### Record excerpts

Lemma load_model_run E cfg w :
  exists message,
    load_model E cfg w
    = (match YOLO_outcome E (model_path cfg w) with
       | None => Return tt
       | Some e => Raise e
       end,
       record_call (Call_YOLO (model_path cfg w))
         (print_record (log_event "info" message) w)).
Proof.
  unfold load_model, path_exists, model_path, last_pt.
  destruct (resume cfg); cbn [andb];
    erewrite bind_return by reflexivity;
    [destruct (bool_decide _)|];
    eexists; (erewrite bind_return by apply log_run);
    unfold YOLO; (erewrite bind_return by reflexivity);
    by destruct (YOLO_outcome E _).
Qed.

Lemma add_callback_run event cb w :
  add_callback event cb w
  = (Return tt, register event cb (record_call (Call_add_callback event) w)).
Proof. reflexivity. Qed.

Lemma model_train_run E args w :
  exists evs w',
    model_train E args w = (train_outcome E, w')
    /\ stdout w' = stdout w ++ evs
    /\ forallb ordinary evs = true
    /\ engine_calls w' = engine_calls w ++ [Call_train args].
Proof.
  unfold model_train.
  erewrite bind_return by reflexivity.
  destruct (quiet_engine_run (train_steps E) (record_call (Call_train args) w))
    as ([] & evs & w' & Hrun & Hout & Hord & Hcalls & _).
  erewrite bind_return by apply Hrun.
  exists evs, w'. by repeat split.
Qed.

(** The three ways the body of the second [try] can end: the model
    constructor raises, the training call raises, or the training call
    returns and [completed] is printed last. *)
Lemma train_body_cases E cfg start_time w :
  exists evs w',
    forallb ordinary evs = true /\
    ((exists e,
        YOLO_outcome E (model_path cfg w) = Some e
        /\ train_body E cfg start_time w = (Raise e, w')
        /\ stdout w' = stdout w ++ evs
        /\ engine_calls w' = engine_calls w ++ [Call_YOLO (model_path cfg w)])
     \/ (exists e,
        YOLO_outcome E (model_path cfg w) = None
        /\ train_outcome E = Raise e
        /\ train_body E cfg start_time w = (Raise e, w')
        /\ stdout w' = stdout w ++ evs
        /\ engine_calls w' = engine_calls w ++ calls_to_train cfg w)
     \/ (exists res c,
        YOLO_outcome E (model_path cfg w) = None
        /\ train_outcome E = Return res
        /\ train_body E cfg start_time w = (Return tt, w')
        /\ stdout w' = stdout w ++ evs ++ [c]
        /\ has_type "completed" c = true
        /\ engine_calls w' = engine_calls w ++ calls_to_train cfg w)).
Proof.
  unfold train_body.
  destruct (load_model_run E cfg w) as [message Hload].
  destruct (YOLO_outcome E (model_path cfg w)) as [e|] eqn:HY.
  - (* the constructor raises *)
    exists [log_event "info" message],
      (record_call (Call_YOLO (model_path cfg w))
         (print_record (log_event "info" message) w)).
    split; [reflexivity|]. left. exists e.
    split; [done|]. split; [by erewrite bind_raise by apply Hload|].
    by split.
  - erewrite bind_return by apply Hload.
    do 3 erewrite bind_return by apply add_callback_run.
    erewrite bind_return by apply log_run.
    match goal with |- context [bind (model_train E ?a) _ ?w1] =>
      destruct (model_train_run E a w1) as (evs & w2 & Htrain & Hout & Hord & Hcalls)
    end.
    cbn in Hout, Hcalls.
    destruct (train_outcome E) as [res|e] eqn:HT.
    + (* the training call returns *)
      destruct (finish_run cfg start_time res w2) as (evs' & c & Hfin & Hord' & Hc).
      exists ([log_event "info" message; log_event "info" "Starting training..."]
              ++ evs ++ evs'), (print_all (evs' ++ [c]) w2).
      split; [by rewrite !forallb_app, Hord, Hord'|].
      right; right. exists res, c. split; [done|]. split; [done|].
      split; [by erewrite bind_return by apply Htrain|].
      split; [|split; [done|]].
      * rewrite stdout_print_all, Hout. by rewrite <- !app_assoc.
      * rewrite engine_calls_print_all, Hcalls. by rewrite <- !app_assoc.
    + (* the training call raises *)
      exists ([log_event "info" message; log_event "info" "Starting training..."]
              ++ evs), w2.
      split; [by rewrite forallb_app, Hord|].
      right; left. exists e. split; [done|]. split; [done|].
      split; [by erewrite bind_raise by apply Htrain|].
      split.
      * rewrite Hout. by rewrite <- !app_assoc.
      * rewrite Hcalls. by rewrite <- !app_assoc.
Qed.

Lemma announce_run cfg w :
  announce cfg w = (Return tt, print_all (announce_events cfg) w).
Proof.
  unfold announce.
  do 3 erewrite bind_return by apply log_run.
  by rewrite log_run.
Qed.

### What the task asks
Up to and including the line with "destruct (quiet_engine_run (train_steps", output every line of the records above exactly, starting from the first; output nothing else.

### Solution below
Lemma load_model_run E cfg w :
  exists message,
    load_model E cfg w
    = (match YOLO_outcome E (model_path cfg w) with
       | None => Return tt
       | Some e => Raise e
       end,
       record_call (Call_YOLO (model_path cfg w))
         (print_record (log_event "info" message) w)).
Proof.
  unfold load_model, path_exists, model_path, last_pt.
  destruct (resume cfg); cbn [andb];
    erewrite bind_return by reflexivity;
    [destruct (bool_decide _)|];
    eexists; (erewrite bind_return by apply log_run);
    unfold YOLO; (erewrite bind_return by reflexivity);
    by destruct (YOLO_outcome E _).
Qed.

Lemma add_callback_run event cb w :
  add_callback event cb w
  = (Return tt, register event cb (record_call (Call_add_callback event) w)).
Proof. reflexivity. Qed.

Lemma model_train_run E args w :
  exists evs w',
    model_train E args w = (train_outcome E, w')
    /\ stdout w' = stdout w ++ evs
    /\ forallb ordinary evs = true
    /\ engine_calls w' = engine_calls w ++ [Call_train args].
Proof.
  unfold model_train.
  erewrite bind_return by reflexivity.
  destruct (quiet_engine_run (train_steps E) (record_call (Call_train args) w))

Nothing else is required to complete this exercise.